4. The Ultimate Goal Isn’t Just Efficiency – It’s a Margin Advantage
While the immediate effect of this AI implementation is a massive boost in internal productivity, the ultimate strategic goal for firms like JPMorgan and Goldman Sachs is to weaponize that efficiency for a competitive advantage in the market. Their race to implement AI is not just about internal gains; it’s a calculated business strategy.
The goal is to achieve a critical “first-mover advantage.” In practical terms, this means that by collapsing their cost structure ahead of the competition, they can “enjoy a period of higher margins” for a few years. While the rest of the industry is still forced to charge the old market rate to cover their higher-cost human labor, the AI-powered first movers can pocket the difference.
This race is being accelerated by a palpable sense of “AI FOMO” (Fear Of Missing Out). According to Avi Gesser, a partner at Debevoise & Plimpton, corporate clients are now more worried about falling behind their competitors than they are about a potential AI bubble. This fear is pushing firms to adopt the technology faster.

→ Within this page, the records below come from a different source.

(** X11.  [updateMarketPrice] recomputes what the schema's defaults
    compute at construction: a new holding whose price is then updated
    is, path by path, the holding that would have been built at the new
    price, but for collateralValue, which [updateMarketPrice] leaves at
    its value for the old price. *)
Theorem update_market_price_agrees_with_the_defaults uid sym q a p0 p now :
  agreeOutside ["collateralValue"]
    (Some (updateMarketPrice
             (construct (HoldingsSchema now) (holdingFields uid sym q a p0)) p))
    (Some (construct (HoldingsSchema now) (holdingFields uid sym q a p)))
  ∧ num (updateMarketPrice
           (construct (HoldingsSchema now) (holdingFields uid sym q a p0)) p)
        "collateralValue"
    = num (construct (HoldingsSchema now) (holdingFields uid sym q a p0))
          "collateralValue"
  ∧ num (updateMarketPrice
           (construct (HoldingsSchema now) (holdingFields uid sym q a p0)) p)
        "currentValue" = Some (q * p)%float
  ∧ num (updateMarketPrice
           (construct (HoldingsSchema now) (holdingFields uid sym q a p0)) p)
        "profitLoss" = Some (q * p - q * a)%float
  ∧ num (updateMarketPrice
           (construct (HoldingsSchema now) (holdingFields uid sym q a p0)) p)
        "profitLossPercentage" = Some ((q * p - q * a) / (q * a) * 100)%float.
Proof.
  split; [|repeat split; evaluated].
  assert (H : delete "collateralValue"
                (updateMarketPrice
                   (construct (HoldingsSchema now) (holdingFields uid sym q a p0)) p)
              = delete "collateralValue"
                  (construct (HoldingsSchema now) (holdingFields uid sym q a p)))
    by evaluated.
  intros k Hk.
  assert (Hne : "collateralValue" ≠ k) by (intros <-; apply Hk, list_elem_of_here).
  match goal with
  | |- (Some ?d ≫= _) = (Some ?d' ≫= _) => change (d !! k = d' !! k)
  end.
  rewrite <- (lookup_delete_ne (updateMarketPrice _ _) "collateralValue" k Hne).
  rewrite H. by rewrite lookup_delete_ne.
Qed.

(** X12.  Nothing of a new holding is pledged or held as collateral:
    its [availableQuantity] is its quantity, and [canSell] accepts
    exactly the quantities that do not exceed it. *)
Theorem new_holding_can_sell_its_quantity uid sym q a p now n :
  availableQuantity (construct (HoldingsSchema now) (holdingFields uid sym q a p)) = q
  ∧ canSell (construct (HoldingsSchema now) (holdingFields uid sym q a p)) n
    = (n <=? q)%float.
Proof.
  assert (H : availableQuantity
                (construct (HoldingsSchema now) (holdingFields uid sym q a p))
              = (q - 0 - 0)%float) by (vm_compute; reflexivity).
  split; [by rewrite H, !IeeeProps.sub_zero_r|].
  unfold canSell, Js.ge. by rewrite H, !IeeeProps.sub_zero_r.
Qed.


End HoldingsDocProps.

(** ** Watchlists: what the routes store, and what they leave alone *)

Module WatchlistsRoutesProps.
Import Js Validator Watchlists WatchlistsDoc WatchlistsTerms FurtherTerms WatchlistsProps.

Lemma preSave_content st id this j :
  content <$> preSave st id this !! j = content <$> st !! j.
Proof.
  unfold preSave. destruct (isDefault this); [|done].
  rewrite clearOtherDefaults_lookup. destruct (st !! j) as [w|]; [|done].
  cbn. by destruct (_ && _).
Qed.
Lemma select_path_id_None (path : cstring) (rows : list path_row) :
  select_path_id path rows = None <-> path ∉ p_path <$> rows.
Proof.
  induction rows as [|p rows IH]; simpl.
  - split; [intros _; apply not_elem_of_nil|done].
  - rewrite not_elem_of_cons.
    destruct (decide (p_path p = path)) as [Hp|Hp].
    + split; [discriminate|]. by intros [[] _].
    + rewrite IH. split; [by intros ?|by intros [_ ?]].
Qed.

Lemma select_path_id_app (path : cstring) (rows more : list path_row) :
  select_path_id path (rows ++ more) =
    match select_path_id path rows with
    | Some id => Some id
    | None => select_path_id path more
    end.
Proof.
  induction rows as [|p rows IH]; simpl; [done|].
  by destruct (decide (p_path p = path)).
Qed.

Lemma select_path_id_filter (path : cstring) (P : path_row -> Prop)
    `{!forall p, Decision (P p)} (rows : list path_row) :
  (forall p, p ∈ rows -> p_path p = path -> P p) ->
  select_path_id path (filter P rows) = select_path_id path rows.
Proof.
  induction rows as [|p rows IH]; intros HP; [done|].
  rewrite filter_cons. simpl.
  destruct (decide (p_path p = path)) as [Hp|Hp].
  - rewrite decide_True by (apply HP; [by left|done]). simpl.
    by rewrite decide_True.
  - assert (select_path_id path (filter P rows) = select_path_id path rows)
      as Hrest by (apply IH; intros q Hq; apply HP; by right).
    destruct (decide (P p)); simpl; [by rewrite decide_False|done].
Qed.

Lemma foldl_max_ge (ids : list Z) (i : Z) :
  i <= foldl Z.max i ids /\ Forall (fun j => j <= foldl Z.max i ids) ids.
Proof.
  revert i. induction ids as [|j ids IH]; intros i; simpl.
  - split; [lia|constructor].
  - destruct (IH (Z.max i j)) as [H1 H2]. split; [lia|].
    constructor; [lia|done].
Qed.

Lemma foldl_max_bound (ids : list Z) (i b : Z) :
  i <= b -> Forall (fun j => j <= b) ids -> foldl Z.max i ids <= b.
Proof.
  revert i. induction ids as [|j ids IH]; intros i Hi Hids; simpl; [done|].
  apply Forall_cons in Hids as [Hj Hids]. apply IH; [lia|done].
Qed.

Lemma new_rowid_fresh (ids : list Z) : Forall (fun j => j < new_rowid ids) ids.
Proof.
  destruct ids as [|i ids]; [constructor|]. unfold new_rowid.
  destruct (foldl_max_ge ids i) as [H1 H2].
  constructor; [lia|]. eapply Forall_impl; [exact H2|]. simpl. lia.
Qed.

Lemma new_rowid_range (ids : list Z) (b : Z) :
  0 <= b -> Forall (fun j => 1 <= j <= b) ids -> 1 <= new_rowid ids <= b + 1.
Proof.
  intros Hb Hids. destruct ids as [|i ids]; simpl; [lia|].
  apply Forall_cons in Hids as [Hi Hids].
  destruct (foldl_max_ge ids i) as [H1 _].
  pose proof (foldl_max_bound ids i b ltac:(lia)
                ltac:(eapply Forall_impl; [exact Hids|simpl; lia])).
  lia.
Qed.

Lemma column_int_id (v : Z) : 1 <= v <= INT_MAX -> column_int v = v.
Proof. intros Hv. apply to_int_id. unfold INT_MAX in *. lia. Qed.

Lemma path_id_of_found (d : database) (rows : list path_row) (path : cstring) :
  paths d = Some rows ->
  path_ids_ok rows ->
  path ∈ p_path <$> rows ->
  exists p, p ∈ rows /\ p_path p = path /\
    select_path_id path rows = Some (p_id p) /\
    path_id_of d path = p_id p /\ 1 <= p_id p <= INT_MAX.
Proof.
  intros Hd Hok Hin. unfold path_id_of. rewrite Hd.
  destruct (select_path_id path rows) as [id|] eqn:Hsel.
  - apply select_path_id_Some in Hsel as Hp. destruct Hp as (p & Hp & Hpp & <-).
    unfold path_ids_ok in Hok. rewrite Forall_forall in Hok.
    exists p. repeat split; try done; try apply (Hok p Hp).
    apply column_int_id, (Hok p Hp).
  - by apply select_path_id_None in Hsel.
Qed.

Lemma path_id_of_missing (d : database) (path : cstring) :
  (forall rows, paths d = Some rows -> path ∉ p_path <$> rows) ->
  path_id_of d path = -1.
Proof.
  intros Hmiss. unfold path_id_of. destruct (paths d) as [rows|]; [|done].
  specialize (Hmiss rows eq_refl). apply select_path_id_None in Hmiss.
  by rewrite Hmiss.
Qed.

Lemma add_path_to_db_run (path name : cstring) (is_directory size : Z)
    (parent_path : option cstring) (w : world) (rows : list path_row) :
  paths (store w) = Some rows ->
  add_path_to_db path name is_directory size parent_path w =
    ((0, []),
     set_store
       (set_paths (store w)
          (Some (insert_or_ignore_path path name is_directory
                   (if size >=? 0 then Some size else None) parent_path
                   rows))) w).
Proof.
  intros Hrows. unfold add_path_to_db, mbind, M_bind, get_world. simpl.
  by rewrite Hrows.
Qed.



Lemma remove_path_from_db_run (foreign_keys : bool) (path : cstring)
    (w : world) :
  remove_path_from_db foreign_keys path w =
    if path_id_of (store w) path <? 0 then ((-1, [PathNotFound path]), w)
    else
      match paths (store w) with
      | None => ((-1, []), w)
      | Some _ =>
          ((0, [Removed path]),
           set_store
             (delete_path foreign_keys (path_id_of (store w) path) (store w))
             w)
      end.
Proof.
  unfold remove_path_from_db. rewrite bind_run, get_path_id_run.
  cbn [fst snd]. destruct (path_id_of (store w) path <? 0); [done|].
  unfold mbind, M_bind, get_world. simpl.
  by destruct (paths (store w)).
Qed.



(** *** Categories and tags of a path *)

Lemma select_id_nocase_Some (name : cstring) (rows : list name_row) (id : Z) :
  select_id_nocase name rows = Some id ->
  exists r, r ∈ rows /\ n_id r = id /\
            str_to_lower (n_name r) = str_to_lower name.
Proof.
  induction rows as [|r rows IH]; simpl; [done|].
  destruct (nocase_eqb (n_name r) name) eqn:Hr.
  - intros [= <-]. exists r. split; [by left|].
    split; [done|]. by apply nocase_eqb_true.
  - intros (q & Hq & Hqr)%IH. exists q. split; [by right|done].
Qed.

Lemma lookup_id_found (rows : list name_row) (name : cstring) :
  rowids_ok rows ->
  0 <= lookup_id (Some rows) name ->
  exists c, c ∈ rows /\ lookup_id (Some rows) name = n_id c /\
            str_to_lower (n_name c) = str_to_lower name /\
            1 <= n_id c <= INT_MAX.
Proof.
  intros Hok. unfold lookup_id.
  destruct (select_id_nocase name rows) as [id|] eqn:Hsel; [|lia].
  intros _. apply select_id_nocase_Some in Hsel as (c & Hc & <- & Hname).
  unfold rowids_ok in Hok. rewrite Forall_forall in Hok.
  exists c. split; [done|]. split; [by apply column_int_id, Hok|].
  split; [done|]. by apply Hok.
Qed.

Lemma path_id_of_nonneg (d : database) (rows : list path_row) (path : cstring) :
  paths d = Some rows ->
  path_ids_ok rows ->
  0 <= path_id_of d path ->
  exists p, p ∈ rows /\ p_path p = path /\ path_id_of d path = p_id p /\
            1 <= p_id p <= INT_MAX.
Proof.
  intros Hd Hok Hid.
  destruct (decide (path ∈ p_path <$> rows)) as [Hin|Hout].
  - destruct (path_id_of_found d rows path Hd Hok Hin)
      as (p & Hp & Hpp & _ & Heq & Hr). by exists p.
  - rewrite path_id_of_missing in Hid; [lia|].
    intros rows' Hd'. rewrite Hd in Hd'. by injection Hd' as <-.
Qed.

Lemma link_accepted (foreign_keys : bool) (rows : list path_row)
    (names : list name_row) (p : path_row) (c : name_row) :
  p ∈ rows -> c ∈ names ->
  link_rejected foreign_keys (Some rows) (Some names) (p_id p, n_id c) = false.
Proof.
  intros Hp Hc. unfold link_rejected. simpl.
  rewrite !bool_decide_true by (by apply list_elem_of_fmap_2).
  by destruct foreign_keys.
Qed.

Lemma categorize_path_run (foreign_keys : bool) (path category_name : cstring)
    (w : world) :
  categorize_path foreign_keys path category_name w =
    let path_id := path_id_of (store w) path in
    let category_id := lookup_id (categories (store w)) category_name in
    let w1 := log (EvSql (SelectCategoryId category_name)) w in
    if path_id <? 0 then ((-1, [PathNotFound path]), w)
    else if category_id <? 0 then
      ((-1, [CategoryNotFound category_name;
             CreateCategoryFirst category_name]), w1)
    else
      match path_categories (store w) with
      | None => ((-1, []), w1)
      | Some links =>
          if bool_decide ((path_id, category_id) ∈ links) then
            ((0, [Categorized path category_name]), w1)
          else if link_rejected foreign_keys (paths (store w))
                    (categories (store w)) (path_id, category_id)
          then ((-1, []), w1)
          else
            ((0, [Categorized path category_name]),
             set_store
               (set_path_categories (store w)
                  (Some (links ++ [(path_id, category_id)]))) w1)
      end.
Proof.
  cbv zeta. unfold categorize_path. rewrite bind_run, get_path_id_run.
  cbn [fst snd]. destruct (path_id_of (store w) path <? 0); [done|].
  rewrite bind_run, get_category_id_run. cbn [fst snd].
  destruct (lookup_id (categories (store w)) category_name <? 0); [done|].
  rewrite bind_run. change (get_world ?x) with (x, x). cbn [fst snd].
  rewrite store_log.
  destruct (path_categories (store w)) as [links|]; [|done].
  case_bool_decide; [done|].
  by destruct (link_rejected _ _ _ _).
Qed.

Lemma uncategorize_path_run (path category_name : cstring) (w : world) :
  uncategorize_path path category_name w =
    let path_id := path_id_of (store w) path in
    let category_id := lookup_id (categories (store w)) category_name in
    let w1 := log (EvSql (SelectCategoryId category_name)) w in
    if path_id <? 0 then ((-1, [PathNotFound path]), w)
    else if category_id <? 0 then
      ((-1, [CategoryNotFound category_name]), w1)
    else
      match path_categories (store w) with
      | None => ((-1, []), w1)
      | Some links =>
          ((0, [Uncategorized path category_name]),
           set_store
             (set_path_categories (store w)
                (Some (filter (fun l => l <> (path_id, category_id)) links)))
             w1)
      end.
Proof.
  cbv zeta. unfold uncategorize_path. rewrite bind_run, get_path_id_run.
  cbn [fst snd]. destruct (path_id_of (store w) path <? 0); [done|].
  rewrite bind_run, get_category_id_run. cbn [fst snd].
  destruct (lookup_id (categories (store w)) category_name <? 0); [done|].
  rewrite bind_run. change (get_world ?x) with (x, x). cbn [fst snd].
  rewrite store_log.
  by destruct (path_categories (store w)) as [links|].
Qed.

Lemma untag_path_run (path tag_name : cstring) (w : world) :
  untag_path path tag_name w =
    let path_id := path_id_of (store w) path in
    let tag_id := lookup_id (tags (store w)) tag_name in
    let w1 := log (EvSql (SelectTagId tag_name)) w in
    if path_id <? 0 then ((-1, [PathNotFound path]), w)
    else if tag_id <? 0 then ((-1, [TagNotFound tag_name]), w1)
    else
      match path_tags (store w) with
      | None => ((-1, []), w1)
      | Some links =>
          ((0, [Untagged path tag_name]),
           set_store
             (set_path_tags (store w)
                (Some (filter (fun l => l <> (path_id, tag_id)) links)))
             w1)
      end.
Proof.
  cbv zeta. unfold untag_path. rewrite bind_run, get_path_id_run.
  cbn [fst snd]. destruct (path_id_of (store w) path <? 0); [done|].
  rewrite bind_run, get_tag_id_run. cbn [fst snd].
  destruct (lookup_id (tags (store w)) tag_name <? 0); [done|].
  rewrite bind_run. change (get_world ?x) with (x, x). cbn [fst snd].
  rewrite store_log.
  by destruct (path_tags (store w)) as [links|].
Qed.

Lemma sql_limit_or_full {A : Type} (n : Z) (l : list A) (x : A) :
  x ∈ l -> x ∈ sql_limit n l \/ Z.of_nat (length (sql_limit n l)) = n.
Proof.
  intros Hx. unfold sql_limit. destruct (Z.ltb_spec n 0) as [|Hn]; [by left|].
  destruct (decide (length l <= Z.to_nat n)%nat) as [Hle|Hgt].
  - left. by rewrite take_ge.
  - right. rewrite length_take. lia.
Qed.

Lemma found_or_full (d : database) (ps : list path_row) (p : path_row)
    (category tag name : option cstring) (m : Z) :
  paths d = Some ps ->
  p ∈ ps ->
  meets name_like d category tag name p ->
  project p ∈ run_query d (build_query category tag name m) \/
  Z.of_nat (length (run_query d (build_query category tag name m))) = m.
Proof.
  intros Hps Hp Hmeets. unfold run_query.
  change (limit (build_query category tag name m)) with m.
  apply sql_limit_or_full. apply (run_unlimited_elem d _ ps _ Hps).
  apply (build_query_meets d category tag name m p) in Hmeets
    as (c & g & Hc & Hg & Hterms).
  by exists p, c, g.
Qed.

What we are witnessing is a classic competitive strategy playing out in real-time. Technology is the weapon in a high-stakes battle for a temporary, but immensely lucrative, period of market supremacy.
Conclusion: The New Premium on Human Insight
The story of AI on Wall Street is one of a powerful dichotomy. On one hand, AI is becoming an indispensable tool, automating complex analysis at a speed and scale that was once unimaginable. On the other, this very automation is paradoxically increasing the value of purely human skills: trust-building, nuanced communication, and strategic judgment.
The future of work in finance isn’t a battle of “human vs. machine.” It is evolving into a partnership where machines handle the “what,” freeing up the most valuable humans to focus entirely on the “who” and the “why.”
As AI perfects the science of finance, will the ultimate winners be those who have mastered the art of it?